» EXERCISE AIM
The required output is all lines below that contain the word "unit".

Stored records

---*---

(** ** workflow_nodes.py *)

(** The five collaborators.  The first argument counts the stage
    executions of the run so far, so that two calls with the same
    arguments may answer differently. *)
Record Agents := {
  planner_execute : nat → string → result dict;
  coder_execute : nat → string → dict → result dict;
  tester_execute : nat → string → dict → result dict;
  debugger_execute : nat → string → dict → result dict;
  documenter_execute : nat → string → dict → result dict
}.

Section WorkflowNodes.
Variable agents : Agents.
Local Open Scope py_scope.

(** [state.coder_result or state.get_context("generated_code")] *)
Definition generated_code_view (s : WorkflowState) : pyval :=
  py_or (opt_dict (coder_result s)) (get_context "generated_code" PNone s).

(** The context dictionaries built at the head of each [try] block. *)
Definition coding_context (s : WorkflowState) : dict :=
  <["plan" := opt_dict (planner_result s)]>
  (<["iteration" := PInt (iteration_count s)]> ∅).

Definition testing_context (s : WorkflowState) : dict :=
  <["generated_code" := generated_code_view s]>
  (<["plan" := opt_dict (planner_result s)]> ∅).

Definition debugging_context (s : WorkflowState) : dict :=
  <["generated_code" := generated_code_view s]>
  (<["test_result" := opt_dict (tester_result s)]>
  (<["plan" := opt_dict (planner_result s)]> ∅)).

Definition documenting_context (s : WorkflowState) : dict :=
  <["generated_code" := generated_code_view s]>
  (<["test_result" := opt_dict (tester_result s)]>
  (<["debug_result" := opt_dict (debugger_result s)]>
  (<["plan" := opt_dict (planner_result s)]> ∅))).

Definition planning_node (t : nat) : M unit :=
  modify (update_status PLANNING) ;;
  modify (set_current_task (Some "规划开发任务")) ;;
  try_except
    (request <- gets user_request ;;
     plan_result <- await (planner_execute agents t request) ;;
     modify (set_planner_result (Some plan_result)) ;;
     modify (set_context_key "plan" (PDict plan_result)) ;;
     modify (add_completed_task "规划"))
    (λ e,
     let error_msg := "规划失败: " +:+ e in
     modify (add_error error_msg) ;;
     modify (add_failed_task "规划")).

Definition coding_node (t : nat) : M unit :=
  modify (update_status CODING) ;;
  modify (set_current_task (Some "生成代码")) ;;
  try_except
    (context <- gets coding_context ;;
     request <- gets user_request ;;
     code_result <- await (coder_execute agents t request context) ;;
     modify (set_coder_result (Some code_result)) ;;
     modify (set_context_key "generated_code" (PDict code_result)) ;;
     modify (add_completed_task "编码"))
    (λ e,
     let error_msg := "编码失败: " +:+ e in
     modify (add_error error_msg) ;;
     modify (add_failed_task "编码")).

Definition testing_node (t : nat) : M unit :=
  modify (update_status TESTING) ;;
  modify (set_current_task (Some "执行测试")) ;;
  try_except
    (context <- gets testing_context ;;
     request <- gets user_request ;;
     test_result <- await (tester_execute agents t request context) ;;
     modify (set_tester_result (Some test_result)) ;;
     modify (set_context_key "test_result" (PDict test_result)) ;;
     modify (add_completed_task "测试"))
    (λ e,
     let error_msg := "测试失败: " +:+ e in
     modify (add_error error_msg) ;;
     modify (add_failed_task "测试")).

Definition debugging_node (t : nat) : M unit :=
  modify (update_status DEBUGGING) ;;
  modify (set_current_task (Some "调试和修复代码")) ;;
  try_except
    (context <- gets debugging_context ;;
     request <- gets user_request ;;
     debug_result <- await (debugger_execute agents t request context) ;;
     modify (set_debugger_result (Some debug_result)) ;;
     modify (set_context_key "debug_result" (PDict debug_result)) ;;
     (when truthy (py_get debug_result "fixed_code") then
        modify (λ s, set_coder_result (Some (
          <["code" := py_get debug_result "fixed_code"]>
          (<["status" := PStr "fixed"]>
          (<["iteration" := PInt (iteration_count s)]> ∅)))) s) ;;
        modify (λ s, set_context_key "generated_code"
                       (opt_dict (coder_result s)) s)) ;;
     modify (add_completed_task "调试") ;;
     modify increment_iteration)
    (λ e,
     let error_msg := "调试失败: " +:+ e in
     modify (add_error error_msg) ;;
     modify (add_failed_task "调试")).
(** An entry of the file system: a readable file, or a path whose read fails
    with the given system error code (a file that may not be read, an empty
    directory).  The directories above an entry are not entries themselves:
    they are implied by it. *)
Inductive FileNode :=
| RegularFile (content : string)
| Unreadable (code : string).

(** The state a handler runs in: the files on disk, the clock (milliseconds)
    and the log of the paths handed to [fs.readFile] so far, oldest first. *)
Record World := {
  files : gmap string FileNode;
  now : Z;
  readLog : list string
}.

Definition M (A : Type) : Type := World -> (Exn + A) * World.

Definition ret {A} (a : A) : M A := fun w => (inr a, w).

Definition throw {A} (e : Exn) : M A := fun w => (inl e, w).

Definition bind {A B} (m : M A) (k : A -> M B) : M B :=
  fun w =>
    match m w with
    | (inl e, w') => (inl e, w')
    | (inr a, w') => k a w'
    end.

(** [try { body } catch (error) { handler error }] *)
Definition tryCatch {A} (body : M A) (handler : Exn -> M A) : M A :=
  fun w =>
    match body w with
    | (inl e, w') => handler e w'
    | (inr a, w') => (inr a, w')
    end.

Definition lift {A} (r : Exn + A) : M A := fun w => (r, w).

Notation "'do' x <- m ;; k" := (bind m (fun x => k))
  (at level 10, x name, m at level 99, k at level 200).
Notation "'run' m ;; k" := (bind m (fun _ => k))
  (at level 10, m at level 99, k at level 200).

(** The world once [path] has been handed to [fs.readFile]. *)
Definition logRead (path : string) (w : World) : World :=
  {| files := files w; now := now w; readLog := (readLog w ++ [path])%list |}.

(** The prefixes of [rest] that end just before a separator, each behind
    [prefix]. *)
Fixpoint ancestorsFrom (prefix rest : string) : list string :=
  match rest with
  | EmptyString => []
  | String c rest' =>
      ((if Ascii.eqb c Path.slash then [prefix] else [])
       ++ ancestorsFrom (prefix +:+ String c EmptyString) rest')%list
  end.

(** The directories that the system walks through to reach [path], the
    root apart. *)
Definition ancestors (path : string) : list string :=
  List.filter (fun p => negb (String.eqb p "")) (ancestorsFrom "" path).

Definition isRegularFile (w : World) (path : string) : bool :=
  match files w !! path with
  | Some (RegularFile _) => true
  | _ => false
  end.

---*---

» ANSWER BOX
Definition planning_node (t : nat) : M unit :=
Definition coding_node (t : nat) : M unit :=
Definition testing_node (t : nat) : M unit :=
Definition debugging_node (t : nat) : M unit :=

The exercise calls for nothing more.